Steve Dettelbach says he does want to ban “assault weapons” even though he does not have a working definition of which guns would fall under such a ban.
The ATF director nominee told Senator Tom Cotton (R., Ark.) he could not explain which guns he believed should be banned. In an exchange during his Wednesday confirmation hearing in front of the Senate Judiciary Committee, Dettelbach said he hasn’t attempted to define the category of guns he hoped to ban. Instead, he said Congress should decide on the definition.
“When I was a candidate for office, I did talk about restrictions on assault weapons,” Dettelbach said. “I did not define that term. And I haven’t gone through the process of defining that term. That would only be for the Congress if it chose to take that up to do.”
Dettelbach’s hearing comes just a day after the horrific massacre at Robb Elementary School in Uvalde, Texas, where a gunman murdered 19 children and two teachers. President Joe Biden (D.) has argued he needs a permanent ATF director to help institute his plan to reduce gun violence. The President has also called on Congress to institute a new assault weapons ban in the wake of the shooting.
The same asault weapon question tripped up President Biden’s previous ATF director nominee, David Chipman, at his confirmation hearing a year ago. Chipman had also advocated for an assault weapons ban but was unable to define the term. His nomination ultimately failed in the evenly divided Senate as several Democratic senators refused to back him after he was involved in numerous controversies.
Dettelbach faces the same Senate but with more support from former ATF directors and a potentially less-polarizing history. While Dettelbach was endorsed by Everytown for Gun Safety, a gun-control group, during his 2018 run for Ohio Attorney General, Chipman spent much of his career as an employee of several gun-control groups. Dettelbach also faced less scrutiny from Senators about his past comments than Chipman did.
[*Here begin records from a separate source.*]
(** * Codector engine: cache identity, analysis driver, query fan-out and
      result merge

    A shallow embedding of [src/codector/engine.py] and the properties of
    its orchestration logic.  Python objects that are shared and mutated in
    place (the result objects handed back by the search sources) live in an
    explicit object store; exceptions are explicit outcomes. *)

From stdpp Require Import gmap strings list pretty.
From Stdlib Require Import ZArith Lia Ascii.

#[local] Set Warnings "-clear-no-such-hyp".

Local Open Scope string_scope.
Local Open Scope list_scope.
Local Open Scope Z_scope.

(** ** Result objects and the object store *)

(** A search result, [{ path, payload }].  The class itself lives in
    [codector/result.py]; the engine only reads [path] and calls [extend]. *)
Record Result := mkResult { path : string; payload : list Z }.

Global Instance Result_eq_dec : EqDecision Result.
Proof. solve_decision. Defined.

(** Modelled from the spec: [Result.extend] (defined in [codector/result.py],
    which is not among the sources).  The merge operation "is an
    append/extend, not a replace": the receiver keeps its path and its
    payload is followed by the payload of the other result. *)
Definition extend (self other : Result) : Result :=
  {| path := path self; payload := payload self ++ payload other |}.

(** References to result objects, and the store they point into.  Objects
    are never freed; a new object takes the next free index. *)
Abbreviation loc := nat (only parsing).
Abbreviation store := (list Result) (only parsing).

(** The values a list of references currently denotes. *)
Definition deref (h : store) (rs : list loc) : list Result :=
  omap (λ r, h !! r) rs.

(** The path of the object behind a reference. *)
Definition path_at (h : store) (r : loc) : option string :=
  path <$> (h !! r).

(** ** [get_results] (lines 151-161): merging by path *)

(** [merged_results] is a Python [dict]: keys are paths, values are
    references, iteration order is insertion order.  A key is only ever
    inserted when it is absent, so new keys go to the end. *)
Abbreviation dict := (list (string * loc)) (only parsing).

Fixpoint dict_get (d : dict) (k : string) : option loc :=
  match d with
  | [] => None
  | (k', v) :: d' => if decide (k' = k) then Some v else dict_get d' k
  end.

Definition dict_values (d : dict) : list loc := d.*2.
Definition dict_keys (d : dict) : list string := d.*1.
Dettelbach’s history of questioning the validity of Ohio’s elections was not brought up at the hearing. Neither were comments from the National African American Gun Association questioning why Biden picked him over a qualified Black acting director. However, his inability to define assault weapon was a sticking point for Senator Cotton.
“So, you were running for public office, and you called for a ban on assault weapons, but you don’t have a definition for assault weapons?” Cotton asked.
“Senator, it would only be for a legislative body, whether it was the Ohio legislature or the Congress, it would only be for a legislative body to do that work,” Dettelbach replied.
Dettelbach said he understood defining “assault weapon” would be a “difficult task.” He said the goal should be to make a ban broad enough to avoid becoming “meaningless” but not “so broad as to infringe on the rights of law-abiding Americans unnecessarily.” He offered to help guide Congress in the process.
“If you chose to take it up, I would be at the ATF, and there’s perhaps expertise or data we could give you so that you could make the appropriate decision to both protect the public and protect the Second Amendment,” he said.
Cotton followed up by asking Dettelbach if he was familiar with the definition used under the 1994 federal assault weapons ban. That ban made it illegal to sell any semiautomatic firearm that could accept detachable magazines and had two or more banned features, such as a pistol grip or telescoping stock. Dettelbach said he had not looked at that definition.
“I don’t know enough about that,” he said. “That’s a definition that I’m not particularly familiar with. And I haven’t studied the data on how on that particular definition. I’ve heard comments on both sides of that, Senator. I acknowledge that’s a very difficult issue. That is for this body to decide.”
Cotton said Dettelbach’s inability to define assault weapon is evidence it’s a nebulous term invented by “politicians and lawyers in Washington.” He said the term is political and not based on a real class of firearms.
“I think it’s very telling that you’re nominated to leave the ATF, and you don’t have a definition of assault weapon,” he said. “Point is that there is really no such thing as a category of weapons known as assault weapons. There are rifles or shotguns; there are pistols. They have properties. They have features. But there is no such thing as a category of assault weapons.”
Dettelbach will now face written questions from the committee members before moving to a vote on whether to recommend him for a full floor vote.